Yesterday collectors and dealers crowded Phillips’s new headquarters at 30 Berkeley Square for a VIP preview of its upcoming Frieze Week auctions and to take in the building, which reportedly cost the company $160 million.
In the airy front room visitors were greeted by lox on tiny British versions of bagels, and a show curated by Francesco Bonami, “A Very Short History of Contemporary Sculpture,” commissioned by Phillips’ new CEO, Ed Dolman (who, prior to taking over in July served as chief executive and chairman at Christie’s, and then executive director of the Qatar Museums Authority).
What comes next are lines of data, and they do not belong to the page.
(* ===== verification/UsbMuxStreams.v ===== *)
(** * The two streams of a usbmux channel

    Specification and proofs for UsbMux.v: what any call may do to a channel, the stream of
    octets an open channel sends and the one it receives. *)

From Stdlib Require Import String.
From S2P Require Import Prelude Bytes UsbMux.
Open Scope Z_scope.
Open Scope word_scope.

(** ** Fields as they were put *)

Lemma be32_sum a b c d : uint 8 a → uint 8 b → uint 8 c → uint 8 d →
  ((Z.shiftl a 24 .| Z.shiftl b 16) .| Z.shiftl c 8) .| d = ((a * 256 + b) * 256 + c) * 256 + d.
Proof.
  intros Ha Hb Hc Hd.
  assert (S : ∀ x y n, 0 <= n → Z.shiftl x (8 + n) .| Z.shiftl y n = Z.shiftl (Z.shiftl x 8 .| y) n)
    by (intros; rewrite Z.shiftl_lor, Z.shiftl_shiftl by lia; done).
  pose proof (S a b 16 ltac:(lia)) as S1. change (8 + 16) with 24 in S1.
  pose proof (S (Z.shiftl a 8 .| b) c 8 ltac:(lia)) as S2. change (8 + 8) with 16 in S2.
  rewrite S1, S2. by rewrite !lor_shift_add by (done || lia).
Qed.

Lemma get8_mid pre v post off : off = blen pre → uint 8 v → get8 (pre ++ v :: post) off = Some v.
Proof.
  intros -> Hv. rewrite <- (Z.add_0_r (blen pre)), get8_app by done. unfold get8. simpl. unfold w8. by rewrite wrap_small.
Qed.

Lemma be32_at pre v post off : off = blen pre → uint 32 v → mux_be32 (pre ++ put32 v ++ post) off = Some v.
Proof.
  intros -> Hv. unfold mux_be32, put32, put16. rewrite <- (Z.add_0_r (blen pre)).
  rewrite <- !Z.add_assoc, !get8_app by done. unfold get8. cbn [app Z.add Z.ltb Z.compare Z.to_nat lookup list_lookup fmap option_fmap option_map mbind option_bind].
  simpl. unfold w8. rewrite !wrap_idem by done. f_equal. rewrite be32_sum by apply uint_w8.
  unfold wrap, uint in *. rewrite !Z.shiftr_div_pow2, Z.div_div by lia.
  change (2 ^ 16) with 65536. change (2 ^ 8) with 256 in *. change (2 ^ 32) with 4294967296 in Hv.
  Z.to_euclidean_division_equations. lia.
Qed.

Lemma be16_at pre v post off : off = blen pre → uint 16 v → mux_be16 (pre ++ put16 v ++ post) off = Some v.
Proof.
  intros -> Hv. unfold mux_be16, put16. rewrite <- (Z.add_0_r (blen pre)).
  rewrite <- !Z.add_assoc, !get8_app by done. unfold get8. simpl. unfold w8. rewrite !wrap_idem by done. f_equal.
  rewrite lor_shift_add by (done || apply uint_w8).
  unfold wrap, uint in *. rewrite !Z.shiftr_div_pow2 by lia. change (2 ^ 8) with 256. change (2 ^ 16) with 65536 in Hv.
  Z.to_euclidean_division_equations. lia.
Qed.

Lemma be32_head v post : uint 32 v → mux_be32 (put32 v ++ post) 0 = Some v.
Proof. intros H. by apply (be32_at [] v post). Qed.

(** ** What a call may do to a channel *)

(** The part of a channel that only the client's calls and sending move. *)
Definition keeps (c c' : mux_channel) : Prop :=
  (state c' = state c ∨ state c = USB_MUX_SYN_SENT ∧ state c' = USB_MUX_OPEN) ∧ snd c' = snd c ∧ send_next c' = send_next c.
Definition evolves (c c' : mux_channel) : Prop :=
  local_port c' = local_port c ∧ remote_port c' = remote_port c ∧ (keeps c c' ∨ state c' = USB_MUX_ERROR).

Lemma evolves_refl c : evolves c c.
Proof. split_and!; try done. left. split; [by left|done]. Qed.
Lemma evolves_trans c1 c2 c3 : evolves c1 c2 → evolves c2 c3 → evolves c1 c3.
Proof.
  intros (P1 & Q1 & A) (P2 & Q2 & B). split_and!; [congruence..|]. destruct B as [(S & B1 & B2)|B]; [|by right].
  destruct A as [(S' & A1 & A2)|A].
  - left. split; [|split; congruence]. destruct S as [-> | [S S2]], S' as [S' | [S' S2']]; auto; rewrite ?S', ?S2' in *; try done; by right.
  - right. destruct S as [-> | [S S2]]; congruence.
Qed.

Definition all_evolve (u u' : usb_mux) : Prop := next_port u' = next_port u ∧ ∀ i, evolves (channel u i) (channel u' i).

Lemma all_evolve_refl u : all_evolve u u.
Proof. split; [done|]. intros i. apply evolves_refl. Qed.
Lemma all_evolve_trans u1 u2 u3 : all_evolve u1 u2 → all_evolve u2 u3 → all_evolve u1 u3.
Proof. intros [N1 A] [N2 B]. split; [congruence|]. intros i. eapply evolves_trans; [apply A|apply B]. Qed.
Lemma all_evolve_set i c u : evolves (channel u i) c → all_evolve u (set_channel i c u).
Proof.
  intros H. split; [done|]. intros j. simpl. destruct (decide (j = i)) as [->|N]; [by rewrite fn_lookup_insert|].
  rewrite fn_lookup_insert_ne by done. apply evolves_refl.
Qed.
Lemma all_evolve_cancel reason u : all_evolve u (usb_mux_cancel reason u).
Proof.
  split; [done|]. intros i. cbn [channel usb_mux_cancel]. destruct (_ || _); [apply evolves_refl|]. split_and!; try done. by right.
Qed.
Lemma all_evolve_same u u' : channel u' = channel u → next_port u' = next_port u → all_evolve u u'.
Proof. intros E N. split; [done|]. intros i. rewrite E. apply evolves_refl. Qed.

Lemma error_evolves message c : evolves c (channel_error message c).
Proof. split_and!; try done. by right. Qed.

Lemma channel_input_evolves q c c' : channel_input q c = Some c' → evolves c c'.
Proof.
  unfold channel_input. destruct (get8 q 13) as [flags|]; [|done]. destruct (mux_be32 q 4) as [sequence|]; [|done].
  destruct (mux_be32 q 8) as [ack|]; [|done]. destruct (mux_be16 q 14) as [window|]; [|done]. cbn [mbind option_bind]. cbv zeta.
  destruct (negb (flags .& 4 =? 0)); [intros [= <-]; apply error_evolves|].
  destruct (is_state USB_MUX_SYN_SENT c) eqn:S.
  { apply bool_decide_eq_true in S. destruct (_ || _); intros [= <-]; [apply error_evolves|].
    split_and!; try done. left. split; [by right|done]. }
  repeat match goal with |- (if ?b then _ else _) = _ → _ => destruct b end; intros [= <-];
    (split_and!; try done; first [by right|left; split; [by left|done]]).
Qed.

Ltac canceled_evolves := intros [= <-]; apply all_evolve_cancel.

Lemma stream_input_evolves protocol q u u' : stream_input protocol q u = Some u' → all_evolve u u'.
Proof.
  unfold stream_input. destruct (protocol =? 1).
  - destruct (if blen q =? 0 then _ else _) as [[]|]; [intros [= <-]; apply all_evolve_refl|canceled_evolves|done].
  - destruct (if _ || _ then _ else _) as [[]|]; [canceled_evolves| |done]. cbn [mbind option_bind].
    destruct (mux_be16 q 2); [|done]. destruct (mux_be16 q 0); [|done]. cbn [mbind option_bind].
    destruct (find _ _) as [i|]; [|intros [= <-]; apply all_evolve_refl].
    destruct (refuses _); [intros [= <-]; apply all_evolve_refl|].
    destruct (channel_input q (channel u i)) as [c|] eqn:E; [|done]. intros [= <-].
    apply all_evolve_set. by apply (channel_input_evolves q).
Qed.

Lemma input_frame_evolves p u u' : input_frame p u = Some u' → all_evolve u u'.
Proof.
  unfold input_frame. cbv zeta. destruct (mux_be32 p 0) as [protocol|]; [|done]. cbn [mbind option_bind].
  destruct (blen p <? header_size u); [canceled_evolves|].
  destruct (if header_size u =? 16 then _ else _) as [u1|] eqn:E1; [|done].
  assert (A1 : all_evolve u u1).
  { destruct (header_size u =? 16); [|injection E1 as <-; apply all_evolve_refl].
    destruct (mux_be16 p 14); [|done]. injection E1 as <-. by apply all_evolve_same. }
  cbn [mbind option_bind]. intros E. apply (all_evolve_trans _ _ _ A1). revert E.
  destruct (stage u1); try (canceled_evolves); [|apply stream_input_evolves].
  unfold version_input. destruct (if _ || _ then _ else _) as [[v|]|]; [|canceled_evolves|done]. intros [= <-]. by apply all_evolve_same.
Qed.

Lemma settle_evolves u u' : settle u = Some u' → all_evolve u u'.
Proof.
  unfold settle. destruct (mux_be32 (receive u) 4) as [len|]; [|done]. cbn [mbind option_bind].
  destruct (_ || _); [canceled_evolves|]. destruct (_ =? len); [|intros [= <-]; apply all_evolve_refl].
  destruct (input_frame _ u) as [u1|] eqn:E; [|done]. intros [= <-].
  eapply all_evolve_trans; [by apply (input_frame_evolves _ _ _ E)|]. by apply all_evolve_same.
Qed.

Lemma octets_evolve l : ∀ u u', feed_octets l u = Some u' → all_evolve u u'.
Proof.
  induction l as [|b l IH]; intros u u' E; [injection E as <-; apply all_evolve_refl|]. simpl in E.
  destruct (feed_octet b u) as [u1|] eqn:E1; [|done]. apply IH in E. eapply all_evolve_trans; [|exact E].
  unfold feed_octet in E1. destruct (is_stage FAILED u); [injection E1 as <-; apply all_evolve_refl|].
  destruct (missing u =? 1).
  - eapply all_evolve_trans; [|by apply settle_evolves in E1]. by apply all_evolve_same.
  - injection E1 as <-. by apply all_evolve_same.
Qed.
“I worked with Ed Dolman in Doha on the Damien Hirst exhibition I did there,” Mr. Bonami said near the entrance, adding that it was the first show he’d ever done with an auction house. “I thought about sculpture, as soon as I saw this space.”

Despite its title, the non-selling show is in its own way comprehensive, with everything from Anthony Caro steel girders, to Thomas Schütte creatures atop pedestals, to a grisly Matthew Barney anatomical work. (“Oh, Jesus,” remarked an orange juice-toating visitor, upon bumping into Maurizio Cattelan’s untitled sculpture of a crucified woman in an art handling box).
Downstairs, where the auctions themselves will be held, the house featured works from its evening sale Wednesday, which were less of a piece. A jazz quartet played in front of a Martin Kippenberger (estimated at £700,000–£1 million), but just around the corner hung a wall with works by Mark Flood (est. £20,000–£30,000), Jacob Kassay (est. £100,000–£150,000) and Kour Pour (est. £20,000–£30,000), artists who have all lately experienced precipitous climbs in price.
“Excuse me,” a French art advisor, client in tow, asked someone standing before the Pour. “Do you know if he is Iranian? Or Indian?” (Later they settled on: “Il est ‘L.A.'”) Another wall of a similar theme paired Alex Israel (est. £200,000–£300,000) with David Ostrowski (est. £50,000–£70,000).
“Lut-ien-a Smit,” an Italian mother told her child, flicking her wrist at the canvas to demonstrate how she imagined one of the artist’s splattery “rain paintings” was made.

The basement was, however, home to an impressive James Turrell work, Fastnet (1992, est. £250,000–£350,000), a light installation of varying dimensions that, in its black curtained room happened to look like a movie projector with no input, a blue strong rectangle flush with the wall. Some may even have missed it for that reason, since the wall label seemed to have gone missing for a portion of the brunch.
But then, even if a few missed it, it was still more than may have seen it at Howick Place, Victoria, where Phillips had staged its London auctions since 2008. Phillips President Michael McGinnis said that a Saturday open house at the old space might have brought 100 visitors. In the new space the day before the brunch, they’d had 800.
“Location, location, location,” he added.